Я чем дальше, тем больше на улицу поглядываю. Сытней там, ей богу! Хозяйка через раз кормит – ей-ей, немногим лучше, чем в деревне зимой. Поначалу-то она и ничего, а потом в раж вошла, барыня чисто. Тот-кто-внутри садисткой её называт, бытовой. Слово-то како хорошее к гадким людям прицепили-то зачем? Садист! Скажешь, и будто сад перед глазами встаёт. Сад, садовник, садист… Тьфу ты!
Ладно бы колотушек баба вредная выдавала, но хучь кормили бы нормально, иль мастер учил чему полезному. Ясно-понятно тогда было б, почто страдаю. Перетерпеть годочков несколько, да и в люди выйти. Ан хренушки! И зачем тогда терпеть?

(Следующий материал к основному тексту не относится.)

(* ===== verification/Completion.v ===== *)
(** * Every connection can complete

    Between two sides that answer at once, the conversation of Duplex.v can be
    brought to its end from any state it can be in: no window stays shut, no
    end of file is lost, provided each side acknowledges within the window it
    granted. *)

From S2P Require Import Prelude Runtime Frame Timing Config Stream Mux MuxInv MuxProps FlowControl Handshake Duplex.

(** A side that has data or is at its end, takes something of every write, and
    shuts down at once. *)
Record prompt (RW : Type) `{!BufRW RW} : Prop := {
  prompt_fill : forall o : RW, exists bs, (rw_fill_buf o).2 = Ready (Ok bs);
  prompt_write : forall bs (o : RW), bs <> [] -> exists n, (rw_write bs o).2 = Ready (Ok n) /\ n <> 0;
  prompt_shutdown : forall o : RW, (rw_shutdown o).2 = Ready (Ok tt);
}.

(** ** One copier *)

Section Copier.
Context {C : Type -> Type} `{!Mpsc C} {W : Type} `{!Waker W} {RW : Type} `{!BufRW RW}.

(** What is left to do: octets to hand over, and the end of file after them. *)
Definition todo (c : CopyBidirectional C W RW) : nat :=
  length (rw_in (cb_other c)) + match cb_write_state c with WDone _ => 0 | WTransferring _ => 1 end.

Definition write_done (c : CopyBidirectional C W RW) : Prop := exists n, cb_write_state c = WDone n.

(** *** The threshold is for ever *)

Definition threshold (c : CopyBidirectional C W RW) : Z := ms_rwnd_threshold (cx_stream (cb_us c)).

(** Reading leaves the threshold and the window for writing alone. *)
Definition read_kept (a b : Ctx C W) : Prop :=
  ms_rwnd_threshold (cx_stream a) = ms_rwnd_threshold (cx_stream b)
  /\ sh_psh_send_remaining (cx_shared a) = sh_psh_send_remaining (cx_shared b).

Lemma fill_kept (c : Ctx C W) : read_kept (poll_fill_buf c).1 c.
Proof.
  unfold poll_fill_buf. destruct (ms_buf (cx_stream c)); [|easy]. destruct (poll_recv _) as [fr [[next|]|]]; try easy.
  cbn [fst]. unfold increment_psh_recvd_since. now destruct (_ <=? _).
Qed.

Lemma consume_kept n (a a' c : Ctx C W) : consume n a = Ok a' -> read_kept a c -> read_kept a' c.
Proof. unfold consume. destruct (_ <? _); [easy|]. now intros [= <-]. Qed.

Lemma read_loop_kept fuel (c : CopyBidirectional C W RW) n : read_kept (cb_us (read_us_loop fuel c n).1) (cb_us c).
Proof.
  revert c n. induction fuel as [|fuel IH]; intros c n; [easy|]. cbn [read_us_loop].
  pose proof (fill_kept (cb_us c)) as Hf. destruct (poll_fill_buf (cb_us c)) as [us1 [[[|x bs]| |]|]]; cbn [fst] in Hf;
    try exact Hf.
  - unfold poll_shutdown_other. cbn. now destruct (rw_shutdown (cb_other c)) as [o [[]|]].
  - destruct (rw_write (x :: bs) (cb_other c)) as [o [[m| |]|]]; try exact Hf.
    destruct (consume m us1) as [us2| |] eqn:Hc; try exact Hf.
    destruct (IH (MkCopy us2 o (RTransferring (n + m)) (cb_write_state c)) (n + m)) as [H1 H2].
    destruct (consume_kept _ _ _ _ Hc Hf) as [H3 H4]. cbn in *. split; congruence.
Qed.

Lemma read_poll_kept fuel (c : CopyBidirectional C W RW) : read_kept (cb_us (poll_read_us fuel c).1) (cb_us c).
Proof.
  unfold poll_read_us. destruct (cb_read_state c); [apply read_loop_kept| |easy].
  unfold poll_shutdown_other. now destruct (rw_shutdown (cb_other c)) as [o [[]|]].
Qed.

(** *** Reading *)

Lemma fill_pending (c c' : Ctx C W) :
  poll_fill_buf c = (c', Pending) -> unread c' = [] /\ tx_open (sh_frames (cx_shared c)) = true.
Proof.
  unfold poll_fill_buf. destruct (ms_buf (cx_stream c)) as [|x buf] eqn:Hb; [|easy].
  pose proof (view_poll_recv _ (sh_frames (cx_shared c))) as Hv. pose proof (res_poll_recv _ (sh_frames (cx_shared c))) as Hr.
  destruct (poll_recv (sh_frames (cx_shared c))) as [fr r]. cbn [fst snd] in Hv, Hr. unfold spec_recv in Hv, Hr.
  destruct (queue (sh_frames (cx_shared c))) as [|next q] eqn:Hq; cbn [fst snd] in Hv, Hr; subst r; [|easy].
  destruct (rx_open _ && tx_open _) eqn:Ho; [|easy]. intros [= <-]. unfold unread. cbn. rewrite Hv, Hb. cbn. rewrite Hq.
  split; [easy|]. now bool_prop.
Qed.

Lemma fill_open (c : Ctx C W) : tx_open (sh_frames (cx_shared (poll_fill_buf c).1)) = tx_open (sh_frames (cx_shared c)).
Proof.
  unfold poll_fill_buf. destruct (ms_buf (cx_stream c)); [|easy].
  pose proof (view_poll_recv _ (sh_frames (cx_shared c))) as Hv. destruct (poll_recv (sh_frames (cx_shared c))) as [fr r]. cbn [fst] in Hv.
  destruct (spec_recv_flags (chan_view (sh_frames (cx_shared c)))) as (_ & Ht & _). rewrite <- Hv in Ht.
  destruct r as [[next|]|]; cbn; [|now rewrite view_rx_close|easy]. unfold increment_psh_recvd_since. now destruct (_ <=? _).
Qed.

(** With fuel for its octets a copier reads its stream empty, and to its end if
    that was announced. *)
Definition drained (open : bool) (c : CopyBidirectional C W RW) : Prop :=
  unread (cb_us c) = [] /\ (open = false -> read_done c).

Дмитрий Палыч хучь поначалу-то заступался за меня, а сейчас я и думаю – зряшно! Супружницу егойную то ишшо больше распалило, ну и пересилила зверь-курица.
Слаб он, мастер-то. Кулаком стукнуть может, и не трусло, а зудёж комарихи своей каждодневный терпеть невмочно. Да и кто я ему? Так, прислужник, за десять рублёв купленный. Для супружницы притом купленный, по ея хотению. Ну и всё, смотрит теперь сквозь меня.

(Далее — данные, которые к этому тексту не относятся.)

(* ===== verification/Others.v ===== *)
(** * What the others of a multiplexor do

    All other streams, datagrams and bind requests keep off a stream: from the
    moment its slot is in the table, no call of a user for another stream, no
    frame for another and no other announcement touches its slot, its cell or
    its frames. *)

From S2P Require Import Prelude Runtime Frame Timing Config Stream Mux MuxInv MuxProps Datagrams FlowControl Duplex Alone.

(** ** Definitions *)

Section Others.
Context {C : Type -> Type} `{!Mpsc C} {O : Type -> Type} `{!Oneshot O} {W : Type} `{!Waker W} {S : Type} `{!WebSocket S}.

#[local] Abbreviation Mux := (Mux C O W S).

Variables (id : Z) (cell : nat).

(** The stream [id] has the cell [cell], no other slot does, and nobody has
    announced that it was dropped. *)
Record own (x : Mux) : Prop := {
  own_slot : exists d sh, mx_flows x !! id = Some (Established d) /\ esd_cell d = cell
    /\ mx_cells x !! cell = Some sh /\ tx_open (sh_frames sh) = esd_sender d;
  own_others : forall i s, i <> id -> mx_flows x !! i = Some s -> u32_ok i /\ slot_cell s <> Some cell;
  own_fresh : (cell < mx_next_cell x)%nat;
  own_dropped : ~ In id (queue (mx_dropped_ports x));
}.

(** The queues the task waits for when they are full can hold something, and
    hold no more than they can. *)
Definition room {A} (q : C A) : Prop := capacity q <> Some 0%nat /\ chan_bounded (chan_view q).
Definition roomy (x : Mux) : Prop := room (mx_con_recv x) /\ match mx_bnd x with Some q => room q | None => True end.

(** A step of the others. *)
Record calm (x x' : Mux) : Prop := {
  calm_slot : mx_flows x' !! id = mx_flows x !! id;
  calm_cell : mx_cells x' !! cell = mx_cells x !! cell;
  calm_others : forall i s, i <> id -> mx_flows x' !! i = Some s ->
    mx_flows x !! i = Some s \/ (u32_ok i /\ slot_cell s <> Some cell);
  calm_next : (mx_next_cell x <= mx_next_cell x')%nat;
  calm_dropped : In id (queue (mx_dropped_ports x')) -> In id (queue (mx_dropped_ports x));
  calm_room : roomy x -> roomy x';
  calm_frames : mux_live x ->
    mux_live x' /\ ours id (queue (mx_tx_frame x')) = ours id (queue (mx_tx_frame x))
    /\ (typed id (queue (mx_tx_frame x)) -> typed id (queue (mx_tx_frame x')));
}.

Definition calming {A} (m : @M C O W S A) : Prop := forall x, own x -> calm x (m x).1.

(** A frame that is not of the stream, and a stream that is another. *)
Definition alien (f : Frame) : Prop :=
  encodable f /\ u32_ok (frame_id f) /\ frame_octets f /\ (frame_id f <> id \/ OpCode_from (frame_payload f) = OpDatagram).

Definition another (s : MuxStream) : Prop := ms_flow_id s <> id /\ ms_cell s <> cell /\ u32_ok (ms_flow_id s).

(** What the task may be waiting with, for a user of another. *)
Definition held (p : pending) : Prop :=
  match p with
  | OnStreamQueue s => another s
  | OnBindQueue r => br_flow_id r <> id /\ u32_ok (br_flow_id r)
  | _ => False
  end.

(** The calls of users for other streams, bind requests and datagrams, and the
    task that follows dropped streams. *)
Definition other_op (x : Mux) (op : mux_op) : Prop :=
  match op with
  | OpBranch _ _ DroppedPortsBranch => True
  | OpBranch _ _ _ | OpResume _ | OpStart _ _ _ _ | OpMuxDrop => False
  | OpRead s _ | OpShutdown s | OpDropStream s => another s
  | OpWrite s _ buf => another s /\ bytes_ok buf
  | OpBindReply r _ | OpBindDrop r => br_flow_id r <> id /\ u32_ok (br_flow_id r)
  | OpNewStream draws host _ | OpRequestBind draws host _ _ => Forall valid_draw draws /\ bytes_ok host
  | OpSendDatagram d => u32_ok (dg_flow_id d) /\ bytes_ok (dg_target_host d) /\ bytes_ok (dg_data d)
  | OpCancelNewStream shot =>
      match mx_streams_shots x !! shot with
      | Some o => match shot_recv o with Ready (Some (Some s)) => another s | _ => True end
      | None => True
      end
  | _ => True
  end.

(** ** Lemmas *)

Lemma own_wf (x : Mux) d :
  mux_wf x -> mx_flows x !! id = Some (Established d) -> esd_cell d = cell -> ~ In id (queue (mx_dropped_ports x)) -> own x.
Proof.
  intros Hx Hs Hc Hd. destruct (tw_owned _ _ _ _ _ _ (wf_cells _ _ Hx) id _ _ Hs eq_refl) as (sh & Hsh & Hlive).
  rewrite Hc in Hsh. split.
  - exists d, sh. split_and!; [exact Hs|exact Hc|exact Hsh|exact Hlive].
  - intros i s Hi Hfi. rewrite <- Hc. split; [exact (wf_ids _ _ Hx i s Hfi)|now apply (other_cell x id d i s)].
  - exact (tw_fresh _ _ _ _ _ _ (wf_cells _ _ Hx) _ (mk_is_Some _ _ Hsh)).
  - exact Hd.
Qed.

Lemma calm_refl x : calm x x.
Proof. split; auto. Qed.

Покуда думки думал, ноги сами принесли к площади. Трубной, значица. Здеся не только и даже не только еду продают, как думал поначалу-то. Эти с краешку-то сидят, но я первые дни как пришибленный был, в городе-то, дальше и не видел да не ходил. Страшно! Народищу-то сколько!
Зверями всякими торгуют. Птицой всякой, даже и бесполезной, собаками, кошками. Весело!
Конка ишшо есть. Вот, подъехала!
– Впрягають!
И то правда – конка, похожая на дырявый, но красивенный сарай, влекомый двумя лошадёнками, подъехала к Рождественской горке. Мальчишки-форейторы[30], важнющие такие, прицепили к конке свою четвёрку и с гиканьем втащили вагончик-сарайчик в гору и там снова распрягли.
Поглазев немного, потолкался меж людёв. Меня уж многие знают, без опаски относятся. Бывалоча, что и копеечку заработать дадут. Жить можно! Только вот ночевать негде по зиме-то.
Тёплышко придёт, ей-ей сбегу! Хучь в разбойники! Всё лучше, чем ноги хозяйке мыть.